▶ **INSTRUCTIONS TO FOLLOW**:
Repeat each record below exactly as it is written.

╭─ INPUT RECORDS

Lemma good_announced spec l w :
  let id := (next_ids (ids_used w)).1 in
  epoch.insert (ledger (co w)) id (next_ids (ids_used w)).2 (spec_session_id spec) = (l, Ok tt) →
  sink_closed (co w) = false →
  length (staging.queue (reliable_staging (co w))) < staging.cap (reliable_staging (co w)) →
  Inv w →
  Inv (announced spec l w) ∧ evolves w (announced spec l w) ∧ known (announced spec l w) id.
Proof.
  intros id Hl Hc Hlen HI. pose proof (ledger_at w HI) as Hwf.
  pose proof (issued_fresh (ids_used w)) as Hfresh. fold id in Hfresh.
  assert (id ∉ epoch.order (ledger (co w))) as Hni
    by (intros Hin; by apply Hfresh, (inv_ledger_issued w HI)).
  assert (epoch.order l = epoch.order (ledger (co w)) ++ [id]) as Hord.
  { destruct (insert_cases (ledger (co w)) id (next_ids (ids_used w)).2 (spec_session_id spec) Hwf)
      as [[? _]|[(_&_&Hi)|(_&_&Hi)]]; [done|congruence|]. rewrite Hi in Hl. by injection Hl as <-. }
  assert (stream (announced spec l w) = stream w ++ [RtOperationAccepted id (spec_session_id spec)
    (next_ids (ids_used w)).2]) as Hstream by apply (staged_stream _ w).
  assert (settled_ids (stream (announced spec l w)) = settled_ids (stream w)) as Hset.
  { rewrite Hstream, filter_map_app. apply app_nil_r. }
  assert (announced_ids (stream (announced spec l w)) = announced_ids (stream w) ++ [id]) as Hann.
  { by rewrite Hstream, filter_map_app. }
  destruct HI. unfold known in *. split; [|split].
  - split; unfold known in *; rewrite ?Hset, ?Hann; simpl; rewrite ?Hord, ?issued_S; auto;
      try congruence.
    + replace l with (epoch.insert (ledger (co w)) id (next_ids (ids_used w)).2
        (spec_session_id spec)).1 by by rewrite Hl. by apply ledger_at_insert.
    + intros id' [Hin|Hin]%elem_of_app Hs; [by eapply inv_unsettled0|].
      apply list_elem_of_singleton in Hin as ->. by apply Hfresh, inv_settled_issued0.
    + intros id' [Hin|Hin]%elem_of_app; apply elem_of_app; auto.
    + intros id' Hin. apply elem_of_app. auto.
    + by apply sublist_inserts_r.
    + intros _ id' Ha. rewrite elem_of_app. destruct (inv_reported0 Hc id' Ha); auto.
    + intros _ id' [Hin|Hin]%elem_of_app; apply elem_of_app; auto.
    + rewrite Hstream. by apply announced_first_snoc.
    + rewrite length_app. simpl. lia.
    + rewrite Hstream. apply Forall_app. auto.
    + apply Forall_app. auto.
  - split; unfold known; rewrite ?Hset; simpl; rewrite ?Hord; auto.
    + intros _. rewrite Hstream. by eexists.
    + intros _ id' [Hin|Hin]; [left; apply elem_of_app|]; auto.
  - left. simpl. rewrite Hord. apply elem_of_app. right. by apply list_elem_of_singleton.
Qed.

Lemma good_fresh_ids : good fresh_ids.
Proof.
  intros w []. unfold fresh_ids, bind, get, modify. simpl.
  assert (stream (set_ids_used (S (ids_used w)) w) = stream w) as Hs by done.
  split; split; unfold known in *; rewrite ?Hs; simpl; rewrite ?issued_S; auto.
  - intros id Hid. apply elem_of_app. auto.
  - intros id Hid. apply elem_of_app. auto.
  - by apply sublist_inserts_r.
Qed.

Lemma good_enqueue w q :
  (running_ids (co w) ++ [q_operation_id q]) `sublist_of` issued (ids_used w) →
  (Z.of_nat (length (queue (co w))) < queue_max b)%Z →
  good_at w (update (λ c, set_queue (queue c ++ [q]) c)).
Proof.
  intros Hsub Hlen []. unfold update, modify. simpl.
  split; split; unfold known in *; simpl; auto.
  - unfold running_ids in *. simpl. by rewrite fmap_app, app_assoc.
  - rewrite length_app. simpl. lia.
Qed.

(** What [admit_operation] does once the operation is announced. *)
Definition start_or_queue (idle : bool) (queued : QueuedOperation)
    : M (AdmissionError + OperationAccepted) :=
  (if idle then spawn_driver queued
   else
     emit (RtAgent (EvOperationQueued (q_operation_id queued))) ;;
     update (λ c, set_queue (queue c ++ [queued]) c)) ;;
  publish_snapshot ;;
  ret (inr {| accepted_operation_id := q_operation_id queued;
              accepted_turn_id := q_turn_id queued |}).

Lemma idle_running c :
  is_idle c = true → running_ids c = [] ∧ queue c = [] ∧ maintenance c = None.
Proof.
  unfold is_idle, running_ids. destruct (active c), (maintenance c), (queue c); done.
Qed.

Lemma good_start_or_queue w queued :
  (running_ids (co w) ++ [q_operation_id queued]) `sublist_of` issued (ids_used w) →
  sink_closed (co w) = false →
  length (staging.queue (reliable_staging (co w))) < staging.cap (reliable_staging (co w)) →
  (is_idle (co w) = false → (Z.of_nat (length (queue (co w))) < queue_max b)%Z) →
  good_at w (start_or_queue (is_idle (co w)) queued).
Proof.
  intros Hsub Hc Hlen Hq. unfold start_or_queue. apply good_at_bind; [|intros ? _; good].
  destruct (is_idle (co w)) eqn:Hidle.
  - destruct (idle_running _ Hidle) as (Hr&Hqn&Hm). rewrite Hr in Hsub.
    apply good_spawn_driver; [by rewrite Hqn|done].
  - specialize (Hq eq_refl). intros HI.
    set (w1 := staged (RtAgent (EvOperationQueued (q_operation_id queued))) w).
    assert (emit (RtAgent (EvOperationQueued (q_operation_id queued))) w = (w1, Some tt)) as He
      by by apply emit_prefix.
    destruct (good_staged w (RtAgent (EvOperationQueued (q_operation_id queued)))) as [HI1 He1];
      [by repeat split|done|done|].
    destruct (good_enqueue w1 queued Hsub Hq HI1) as [HI2 He2].
    unfold bind. rewrite He. split; [exact HI2|etrans; [exact He1|exact He2]].
Qed.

╰─

▶ **WRITTEN ANSWER**:
Lemma good_announced spec l w :
  let id := (next_ids (ids_used w)).1 in
  epoch.insert (ledger (co w)) id (next_ids (ids_used w)).2 (spec_session_id spec) = (l, Ok tt) →
  sink_closed (co w) = false →
  length (staging.queue (reliable_staging (co w))) < staging.cap (reliable_staging (co w)) →
  Inv w →
  Inv (announced spec l w) ∧ evolves w (announced spec l w) ∧ known (announced spec l w) id.
Proof.
  intros id Hl Hc Hlen HI. pose proof (ledger_at w HI) as Hwf.
  pose proof (issued_fresh (ids_used w)) as Hfresh. fold id in Hfresh.
  assert (id ∉ epoch.order (ledger (co w))) as Hni
    by (intros Hin; by apply Hfresh, (inv_ledger_issued w HI)).
  assert (epoch.order l = epoch.order (ledger (co w)) ++ [id]) as Hord.
  { destruct (insert_cases (ledger (co w)) id (next_ids (ids_used w)).2 (spec_session_id spec) Hwf)
      as [[? _]|[(_&_&Hi)|(_&_&Hi)]]; [done|congruence|]. rewrite Hi in Hl. by injection Hl as <-. }
  assert (stream (announced spec l w) = stream w ++ [RtOperationAccepted id (spec_session_id spec)
    (next_ids (ids_used w)).2]) as Hstream by apply (staged_stream _ w).
  assert (settled_ids (stream (announced spec l w)) = settled_ids (stream w)) as Hset.
  { rewrite Hstream, filter_map_app. apply app_nil_r. }
  assert (announced_ids (stream (announced spec l w)) = announced_ids (stream w) ++ [id]) as Hann.
  { by rewrite Hstream, filter_map_app. }
  destruct HI. unfold known in *. split; [|split].
  - split; unfold known in *; rewrite ?Hset, ?Hann; simpl; rewrite ?Hord, ?issued_S; auto;
      try congruence.
    + replace l with (epoch.insert (ledger (co w)) id (next_ids (ids_used w)).2
        (spec_session_id spec)).1 by by rewrite Hl. by apply ledger_at_insert.
    + intros id' [Hin|Hin]%elem_of_app Hs; [by eapply inv_unsettled0|].
      apply list_elem_of_singleton in Hin as ->. by apply Hfresh, inv_settled_issued0.
    + intros id' [Hin|Hin]%elem_of_app; apply elem_of_app; auto.
    + intros id' Hin. apply elem_of_app. auto.
    + by apply sublist_inserts_r.
    + intros _ id' Ha. rewrite elem_of_app. destruct (inv_reported0 Hc id' Ha); auto.
    + intros _ id' [Hin|Hin]%elem_of_app; apply elem_of_app; auto.
    + rewrite Hstream. by apply announced_first_snoc.
    + rewrite length_app. simpl. lia.
    + rewrite Hstream. apply Forall_app. auto.
    + apply Forall_app. auto.
  - split; unfold known; rewrite ?Hset; simpl; rewrite ?Hord; auto.
    + intros _. rewrite Hstream. by eexists.
    + intros _ id' [Hin|Hin]; [left; apply elem_of_app|]; auto.
  - left. simpl. rewrite Hord. apply elem_of_app. right. by apply list_elem_of_singleton.
Qed.

Lemma good_fresh_ids : good fresh_ids.
Proof.
  intros w []. unfold fresh_ids, bind, get, modify. simpl.
  assert (stream (set_ids_used (S (ids_used w)) w) = stream w) as Hs by done.
  split; split; unfold known in *; rewrite ?Hs; simpl; rewrite ?issued_S; auto.
  - intros id Hid. apply elem_of_app. auto.
  - intros id Hid. apply elem_of_app. auto.
  - by apply sublist_inserts_r.
Qed.

Lemma good_enqueue w q :
  (running_ids (co w) ++ [q_operation_id q]) `sublist_of` issued (ids_used w) →
  (Z.of_nat (length (queue (co w))) < queue_max b)%Z →
  good_at w (update (λ c, set_queue (queue c ++ [q]) c)).
Proof.
  intros Hsub Hlen []. unfold update, modify. simpl.
  split; split; unfold known in *; simpl; auto.
  - unfold running_ids in *. simpl. by rewrite fmap_app, app_assoc.
  - rewrite length_app. simpl. lia.
Qed.

(** What [admit_operation] does once the operation is announced. *)
Definition start_or_queue (idle : bool) (queued : QueuedOperation)
    : M (AdmissionError + OperationAccepted) :=
  (if idle then spawn_driver queued
   else
     emit (RtAgent (EvOperationQueued (q_operation_id queued))) ;;
     update (λ c, set_queue (queue c ++ [queued]) c)) ;;
  publish_snapshot ;;
  ret (inr {| accepted_operation_id := q_operation_id queued;
              accepted_turn_id := q_turn_id queued |}).

Lemma idle_running c :
  is_idle c = true → running_ids c = [] ∧ queue c = [] ∧ maintenance c = None.
Proof.
  unfold is_idle, running_ids. destruct (active c), (maintenance c), (queue c); done.
Qed.

Lemma good_start_or_queue w queued :
  (running_ids (co w) ++ [q_operation_id queued]) `sublist_of` issued (ids_used w) →
  sink_closed (co w) = false →
  length (staging.queue (reliable_staging (co w))) < staging.cap (reliable_staging (co w)) →
  (is_idle (co w) = false → (Z.of_nat (length (queue (co w))) < queue_max b)%Z) →
  good_at w (start_or_queue (is_idle (co w)) queued).
Proof.
  intros Hsub Hc Hlen Hq. unfold start_or_queue. apply good_at_bind; [|intros ? _; good].
  destruct (is_idle (co w)) eqn:Hidle.
  - destruct (idle_running _ Hidle) as (Hr&Hqn&Hm). rewrite Hr in Hsub.
    apply good_spawn_driver; [by rewrite Hqn|done].
  - specialize (Hq eq_refl). intros HI.
    set (w1 := staged (RtAgent (EvOperationQueued (q_operation_id queued))) w).
    assert (emit (RtAgent (EvOperationQueued (q_operation_id queued))) w = (w1, Some tt)) as He
      by by apply emit_prefix.
    destruct (good_staged w (RtAgent (EvOperationQueued (q_operation_id queued)))) as [HI1 He1];
      [by repeat split|done|done|].
    destruct (good_enqueue w1 queued Hsub Hq HI1) as [HI2 He2].
    unfold bind. rewrite He. split; [exact HI2|etrans; [exact He1|exact He2]].
Qed.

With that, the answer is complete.